Mikey Garcia ist Weltmeister in der vierten Gewichtsklasse

Mikey Garcia ist Weltmeister in der vierten Gewichtsklasse geworden. Nachdem der 30jährige Kalifornier aus Oxnard bereits Titel im Federgewicht (WBO), Superfedergewicht (WBO) und Leichtgewicht (WBC) gewonnen hatte, sicherte er sich nun im texanischen San Antonio durch einen einstimmigen Punktsieg über den zwei Jahre jüngeren Russen Sergej Lipinets auch den Gürtel der IBF im Halbweltergewicht. Während Garcia damit in 38 Auftritten ungeschlagen ist, mußte sein Gegner nach dreizehn Siegen die erste Niederlage einstecken. Dieser hatte den Titel am 4. November 2017 durch einen Sieg über den Japaner Akihiro Kondo im Barclays Center in Brooklyn gewonnen und mußte ihn nun bereits bei der ersten Verteidigung schon wieder einem anderen Akteur überlassen.

Wenngleich das Ergebnis (116:111, 117:110, 117:110) eindeutig für Mikey Garcia sprach, hatte der klare Favorit im Freeman Coliseum doch erheblich größere Probleme als erwartet. Er war zwar schneller und technisch versierter als der Titelverteidiger, der jedoch beherzt auf ihn losmarschierte, Druck machte und härter schlug. Da etliche Runden nahezu ausgeglichen verliefen, hätte der insgesamt verdiente Vorsprung des Herausforderers auf den Zetteln der Punktrichter durchaus knapper ausfallen können. Lipinets erwies sich als zäher Kontrahent, der sich von der Prominenz seines Gegners nicht einschüchtern ließ.

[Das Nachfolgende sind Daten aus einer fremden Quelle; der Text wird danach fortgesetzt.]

(* ===== verification/Serde.v ===== *)
(** * Bin encoding and payload assembly ([serde.py]) *)

From S2P Require Import Prelude PyStr Errors Sharding Crc32 Keys Runtime.

(** ** Python operations on bin values *)

Definition string_of_bytes (b : bytes) : string :=
  foldr (fun x s => String (Ascii.ascii_of_byte x) s) "" b.

(** [int(v)]. *)
Definition bin_int (v : binval) : result Z :=
  match v with
  | BInt z => inr z
  | BBool b => inr (Z.b2z b)
  | BStr s => match int_of_string s with Some z => inr z | None => inl (Py ValueError) end
  | BBytes b =>
      match int_of_string (string_of_bytes b) with
      | Some z => inr z
      | None => inl (Py ValueError)
      end
  end.

(** [len(v)]. *)
Definition bin_len (v : binval) : result nat :=
  match v with
  | BBytes b => inr (length b)
  | BStr s => inr (String.length s)
  | _ => inl (Py TypeError)
  end.

(** The buffer of [v], for the calls that need a bytes-like object. *)
Definition bin_buffer (v : binval) : result bytes :=
  match v with BBytes b => inr b | _ => inl (Py TypeError) end.

(** [actual == v] for an integer [actual]. *)
Definition bin_eq_int (actual : Z) (v : binval) : bool :=
  match v with
  | BInt z => actual =? z
  | BBool b => actual =? Z.b2z b
  | _ => false
  end.

(** ** Operations *)

(** The [RemoteMetadata] of an object, serialized: [build_remote_metadata(...).serialize()]. *)
Definition build_remote_metadata `{Env} (l : loc) : prog ev bytes :=
  let! buf := trigger (MemBytes l) in
  let! spec := trigger (MemShapes l) in
  lift (lm_serialize (Z.of_nat (length buf)) spec).

Definition meta_bins `{Env} (p : ShardPlan) (l : loc) (save_chunk_meta enable_crc32 pinned : bool)
    : prog ev bin_list :=
  let! payload := trigger (MemBytes l) in
  let! now := trigger Now in
  let base : bin_list :=
    [ ("ver", BInt 1); ("state", BStr "ready"); ("nseg", BInt (nseg p)); ("seg_b", BInt (seg_b p));
      ("tot_b", BInt (Z.of_nat (length payload))); ("created_at", BInt now); ("pin", BBool pinned) ] in
  let! with_md :=
    if save_chunk_meta then
      let! md := build_remote_metadata l in Ret (base ++ [("md", BBytes md)])
    else Ret base in
  let with_b := if nseg p =? 1 then with_md ++ [("b", BBytes payload)] else with_md in
  Ret (if enable_crc32 then with_b ++ [("crc32", BInt (Z.land (crc32 payload) 0xFFFFFFFF))]
       else with_b).

(** The object, if memory is available, and [expect_reshape]. *)
Definition allocate_for_read `{Env} (save_chunk_meta : bool) (meta_spec : MemSpec) (b : bins)
    : prog ev (option loc * bool) :=
  match save_chunk_meta, b !! "md" with
  | true, Some md =>
      let! buf := lift (bin_buffer md) in
      let! rm := lift (lm_deserialize buf) in
      let! mo := trigger (MemAllocate (snd rm)) in
      Ret (mo, false)
  | _, _ =>
      let! mo := trigger (MemAllocate meta_spec) in
      Ret (mo, true)
  end.

Definition write_payload_into `{Env} (l : loc) (payload : binval) (offset : nat) : prog ev nat :=
  let! n := lift (bin_len payload) in
  let stop := (offset + n)%nat in
  let! raw := trigger (MemTensor l) in
  match raw with
  | Some numel =>
      if (numel <? stop)%nat then Raise (Conn AerospikeInternalError "payload length")
      else
        let! data := lift (bin_buffer payload) in
        let! src := lift (torch_frombuffer data) in
        trigger (MemStore l offset src) ;; Ret n
  | None =>
      let! buf := trigger (MemBytes l) in
      if (length buf <? stop)%nat then Raise (Conn AerospikeInternalError "payload length")
      else
        let! data := lift (bin_buffer payload) in
        trigger (MemStore l offset data) ;; Ret n
  end.

(** ** Lemmas *)

(** A [MemoryObj] whose view lies inside its storage. *)
Definition mem_ok (m : memobj) : Prop := (mo_size m <= length (mo_raw m))%nat.

(** The room a payload may use: the storage of a tensor, the view otherwise. *)
Definition room (m : memobj) : nat := if mo_tensor m then length (mo_raw m) else mo_size m.

Lemma room_le m : mem_ok m -> (room m <= length (mo_raw m))%nat.
Proof. unfold mem_ok, room. destruct (mo_tensor m); lia. Qed.

Lemma length_splice offset data raw :
  (offset + length data <= length raw)%nat -> length (splice offset data raw) = length raw.
Proof. intros. unfold splice. rewrite !length_app, length_take, length_drop. lia. Qed.

Lemma splice_prefix offset data raw p :
  (offset + length data <= length raw)%nat -> take offset raw = p ->
  take (offset + length data) (splice offset data raw) = p ++ data.
Proof.
  intros Hle <-. unfold splice. rewrite app_assoc, take_app_le.
  - rewrite take_ge; [done|]. rewrite length_app, length_take. lia.
  - rewrite length_app, length_take. lia.
Qed.

Lemma length_byte_array m : mem_ok m -> length (byte_array m) = mo_size m.
Proof. unfold mem_ok, byte_array. intros. rewrite length_take. lia. Qed.

Section facts.
Context {C : Type} `{AerospikeClient C} `{Env}.

(** What torch does: a view of the same bytes, for any non-empty buffer. *)
Definition frombuffer_ok : Prop :=
  (forall p, p <> [] -> torch_frombuffer p = inr p) /\
  (forall p src, torch_frombuffer p = inr src -> src = p).

Lemma mem_on_mem f l (w : world C) m :
  w_heap w !! l = Some m -> mem (on_mem f l w) l = f m.
Proof.
  intros Hm. unfold mem, on_mem, set_heap. simpl.
  rewrite lookup_alter_eq, Hm. done.
Qed.

Lemma mem_lookup l (w : world C) m : w_heap w !! l = Some m -> mem w l = m.
Proof. intros Hm. unfold mem. by rewrite Hm. Qed.

(** The three ways a write of bytes into an object ends. *)
Lemma run_write_payload l data offset (w : world C) m :
  w_heap w !! l = Some m -> mem_ok m ->
  run (write_payload_into l (BBytes data) offset) w =
    if (room m <? offset + length data)%nat
    then (inl (Conn AerospikeInternalError "payload length"), w)
    else if mo_tensor m then
      match torch_frombuffer data with
      | inr src => (inr (length data), on_mem (store_at offset src) l w)
      | inl e => (inl e, w)
      end
    else (inr (length data), on_mem (store_at offset data) l w).
Proof.
  intros Hm Hok. unfold write_payload_into, room. simpl. rewrite (mem_lookup _ _ _ Hm).
  destruct (mo_tensor m).
  - case_match; [done|]. simpl. by destruct (torch_frombuffer data).
  - simpl. rewrite (mem_lookup _ _ _ Hm), length_byte_array by done. by case_match.
Qed.

Lemma run_write_payload_ok l data offset (w : world C) m :
  frombuffer_ok -> w_heap w !! l = Some m -> mem_ok m -> data <> [] \/ mo_tensor m = false ->
  (offset + length data <= room m)%nat ->
  run (write_payload_into l (BBytes data) offset) w =
    (inr (length data), on_mem (store_at offset data) l w).
Proof.
  intros Hf Hm Hok Hne Hle. rewrite (run_write_payload _ _ _ _ _ Hm Hok).
  destruct (Nat.ltb_spec (room m) (offset + length data)); [lia|].
  destruct (mo_tensor m); [|done]. rewrite (proj1 Hf); [done|]. by destruct Hne.
Qed.

(** [w'] differs from [w] at most in the object at [l]. *)
Definition only_mem (l : loc) (w w' : world C) : Prop :=
  w_client w' = w_client w /\ w_time w' = w_time w /\ w_ops w' = w_ops w /\
  w_segments w' = w_segments w /\ forall l', l' <> l -> w_heap w' !! l' = w_heap w !! l'.

#[export] Instance only_mem_preorder l : PreOrder (only_mem l).
Proof.
  split.
  - intros w. by repeat split.
  - intros w1 w2 w3 (A1 & A2 & A3 & A4 & A5) (B1 & B2 & B3 & B4 & B5).
    split_and!; try congruence. intros l' Hl. rewrite B5, A5; done.
Qed.

Lemma only_mem_on_mem f l (w : world C) : only_mem l w (on_mem f l w).
Proof.
  split_and!; try done. intros l' Hl. unfold on_mem, set_heap. simpl.
  by rewrite lookup_alter_ne.
Qed.

Lemma on_mem_lookup f l (w : world C) m :
  w_heap w !! l = Some m -> w_heap (on_mem f l w) !! l = Some (f m).
Proof. intros Hm. unfold on_mem, set_heap. simpl. by rewrite lookup_alter_eq, Hm. Qed.

(** The same buffer with other contents, released [d] more times. *)
Record rewritten (d : nat) (m m' : memobj) : Prop := {
  rw_len : length (mo_raw m') = length (mo_raw m);
  rw_size : mo_size m' = mo_size m;
  rw_tensor : mo_tensor m' = mo_tensor m;
  rw_spec : mo_spec m' = mo_spec m;
  rw_get_size : mo_get_size m' = mo_get_size m;
  rw_downs : mo_downs m' = (mo_downs m + d)%nat
}.

Lemma rewritten_refl m : rewritten 0 m m.
Proof. split; done || lia. Qed.

Lemma rewritten_trans d d' m1 m2 m3 :
  rewritten d m1 m2 -> rewritten d' m2 m3 -> rewritten (d + d') m1 m3.
Proof. intros [] []. split; [congruence..|lia]. Qed.

Lemma rewritten_down m : rewritten 1 m (ref_count_down m).
Proof. split; simpl; done || lia. Qed.

Lemma rewritten_store offset data m :
  (offset + length data <= length (mo_raw m))%nat -> rewritten 0 m (store_at offset data m).
Proof. intros. split; simpl; [by apply length_splice|done..|lia]. Qed.

Lemma rewritten_ok d m m' : rewritten d m m' -> mem_ok m -> mem_ok m'.
Proof. unfold mem_ok. intros [Hl Hs _ _ _ _]. lia. Qed.

Lemma rewritten_room d m m' : rewritten d m m' -> room m' = room m.
Proof. unfold room. intros [Hl Hs Ht _ _ _]. rewrite Ht. by destruct (mo_tensor m). Qed.

(** Every way a write of a bin value into an object ends: the value was bytes that fit and is
    now in the object, or nothing has changed. *)
Lemma run_write_payload_any l v offset (w : world C) m :
  frombuffer_ok -> w_heap w !! l = Some m -> mem_ok m ->
  match run (write_payload_into l v offset) w with
  | (inr n, w') =>
      exists data, v = BBytes data /\ n = length data /\ (offset + n <= room m)%nat /\
        w' = on_mem (store_at offset data) l w
  | (inl e, w') => w' = w
  end.
Proof.
  intros [Hf1 Hf2] Hm Hok.
  destruct v as [z|s|data|b].
  - done.
  - unfold write_payload_into. simpl.
    destruct (mo_tensor (mem w l)); simpl; destruct (_ <? _)%nat; done.
  - rewrite (run_write_payload _ _ _ _ _ Hm Hok).
    destruct (Nat.ltb_spec (room m) (offset + length data)); [done|].
    destruct (mo_tensor m).
    + destruct (torch_frombuffer data) as [e|src] eqn:E; [done|].
      apply Hf2 in E as ->. eauto 6.
    + eauto 6.
  - done.
Qed.
End facts.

Einer der Höhepunkte des durchweg attraktiven und anspruchsvollen Kampfs bahnte sich in der siebten Runde an, als der Russe in einen Konter Garcias lief. Sofort kam es zu einem heftigen Schlagabtausch, in dessen Verlauf der robuste Lipinets nach einem linken Haken des Herausforderers erstmals in seiner Karriere zu Boden ging. Er war jedoch umgehend wieder auf den Beinen und bot dem Gegner Paroli, obgleich er noch mehrere wuchtige Schläge Garcias verkraften mußte. Das turbulente Geschehen setzte sich fort, da die Kontrahenten so gut wie keine Pause einlegten und einander selbst in der zwölften Runde noch mit heftigen Treffern beharkten. Der Herausforderer stellte dabei beste Nehmerqualitäten unter Beweis, da ihn nichts zu erschüttern vermochte, was der Russe auf ihn abfeuerte. [1]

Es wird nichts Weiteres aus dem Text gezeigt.